◆ WHAT TO DO:
Reproduce exactly, from the data that follows, the line with "replace_loop (S (length l)) r f None l.", the line with "Definition follows (x", and every line that lies between them.

(Data extracted from a collection)
■ ■ ■ ■ ■
(** ** [replace] with the flag [g]

    The text matched and the groups are given to the replacement; after a match of nothing one
    character is copied. *)
Fixpoint replace_loop (fuel : nat) (r : regex) (f : list ascii → (nat → list ascii) → list ascii)
    (prev : option ascii) (l : list ascii) : list ascii :=
  match fuel with
  | O => []
  | S n =>
      let skip := match l with [] => [] | c :: l' => c :: replace_loop n r f (Some c) l' end in
      match exec r prev l with
      | None => skip
      | Some y =>
          f (read (mkPos prev l []) y) (λ i, default [] (captured i (caps y))) ++
          (if left_of y =? length l then skip else replace_loop n r f (before y) (ahead y))
      end
  end.

Definition replace (r : regex) (f : list ascii → (nat → list ascii) → list ascii) (l : list ascii) : list ascii :=
  replace_loop (S (length l)) r f None l.

(** [test], not anchored. *)
Fixpoint test_from (r : regex) (prev : option ascii) (l : list ascii) : bool :=
  match exec r prev l with
  | Some _ => true
  | None => match l with [] => false | c :: l' => test_from r (Some c) l' end
  end.
Definition test (r : regex) (s : string) : bool := test_from r None (lst s).

(** ** What an expression means *)

(** The matches of an expression, in no order. *)
Fixpoint matches (r : regex) (x y : pos) : Prop :=
  match r with
  | Eps => y = x
  | Chr p => ∃ c l, ahead x = c :: l ∧ p c = true ∧ y = mkPos (Some c) l (caps x)
  | Seq a b => ∃ z, matches a x z ∧ matches b z y
  | Alt a b => matches a x y ∨ matches b x y
  | Star _ a => rtc (λ u v, matches a (forget (groups a) u) v ∧ left_of v ≠ left_of u) x y
  | Group n a => ∃ z, matches a x z ∧ y = capture n x z
  | Back n => let l := default [] (captured n (caps x)) in
              take (length l) (ahead x) = l ∧ y = advance (length l) x
  | Bol => y = x ∧ ∀ c, before x = Some c → is_terminator c = true
  | Eol => y = x ∧ ∀ c, head (ahead x) = Some c → is_terminator c = true
  | NotAhead a => y = x ∧ ∀ z, ¬ matches a x z
  end.

(** ** Lemmas *)

(** A match reads a part of what is ahead. *)
Definition follows (x y : pos) : Prop :=
  ∃ l, ahead x = l ++ ahead y ∧ before y = match last l with Some c => Some c | None => before x end.

Lemma follows_refl x : follows x x.
Proof. by exists []. Qed.

Lemma follows_trans x y z : follows x y → follows y z → follows x z.
Proof.
  intros (l & Hl & Hb) (l' & Hl' & Hb'). exists (l ++ l'). rewrite Hl, Hl', (assoc_L (++)). split; [done|].
  rewrite last_app, Hb', Hb. by destruct (last l').
Qed.

Lemma follows_left x y : follows x y → left_of y ≤ left_of x.
Proof. intros (l & Hl & _). unfold left_of. rewrite Hl, length_app. lia. Qed.

Lemma follows_read x y : follows x y → ahead x = read x y ++ ahead y.
Proof.
  intros (l & Hl & _). unfold read, left_of. rewrite Hl, length_app.
  replace (length l + length (ahead y) - length (ahead y)) with (length l) by lia. by rewrite take_app_length.
Qed.

Lemma follows_advance n x : n ≤ length (ahead x) → follows x (advance n x).
Proof.
  intros Hn. exists (take n (ahead x)). cbn [advance before ahead].
  rewrite take_drop. split; [done|].
  destruct n as [|n]; [by rewrite take_0|].
  destruct (lookup_lt_is_Some_2 (ahead x) n ltac:(lia)) as [c Hc].
  by rewrite (take_S_r _ _ _ Hc), last_snoc.
Qed.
■ ■ ■ ■ ■
◆ RESPONSE:
  replace_loop (S (length l)) r f None l.

(** [test], not anchored. *)
Fixpoint test_from (r : regex) (prev : option ascii) (l : list ascii) : bool :=
  match exec r prev l with
  | Some _ => true
  | None => match l with [] => false | c :: l' => test_from r (Some c) l' end
  end.
Definition test (r : regex) (s : string) : bool := test_from r None (lst s).

(** ** What an expression means *)

(** The matches of an expression, in no order. *)
Fixpoint matches (r : regex) (x y : pos) : Prop :=
  match r with
  | Eps => y = x
  | Chr p => ∃ c l, ahead x = c :: l ∧ p c = true ∧ y = mkPos (Some c) l (caps x)
  | Seq a b => ∃ z, matches a x z ∧ matches b z y
  | Alt a b => matches a x y ∨ matches b x y
  | Star _ a => rtc (λ u v, matches a (forget (groups a) u) v ∧ left_of v ≠ left_of u) x y
  | Group n a => ∃ z, matches a x z ∧ y = capture n x z
  | Back n => let l := default [] (captured n (caps x)) in
              take (length l) (ahead x) = l ∧ y = advance (length l) x
  | Bol => y = x ∧ ∀ c, before x = Some c → is_terminator c = true
  | Eol => y = x ∧ ∀ c, head (ahead x) = Some c → is_terminator c = true
  | NotAhead a => y = x ∧ ∀ z, ¬ matches a x z
  end.

(** ** Lemmas *)

(** A match reads a part of what is ahead. *)
Definition follows (x y : pos) : Prop :=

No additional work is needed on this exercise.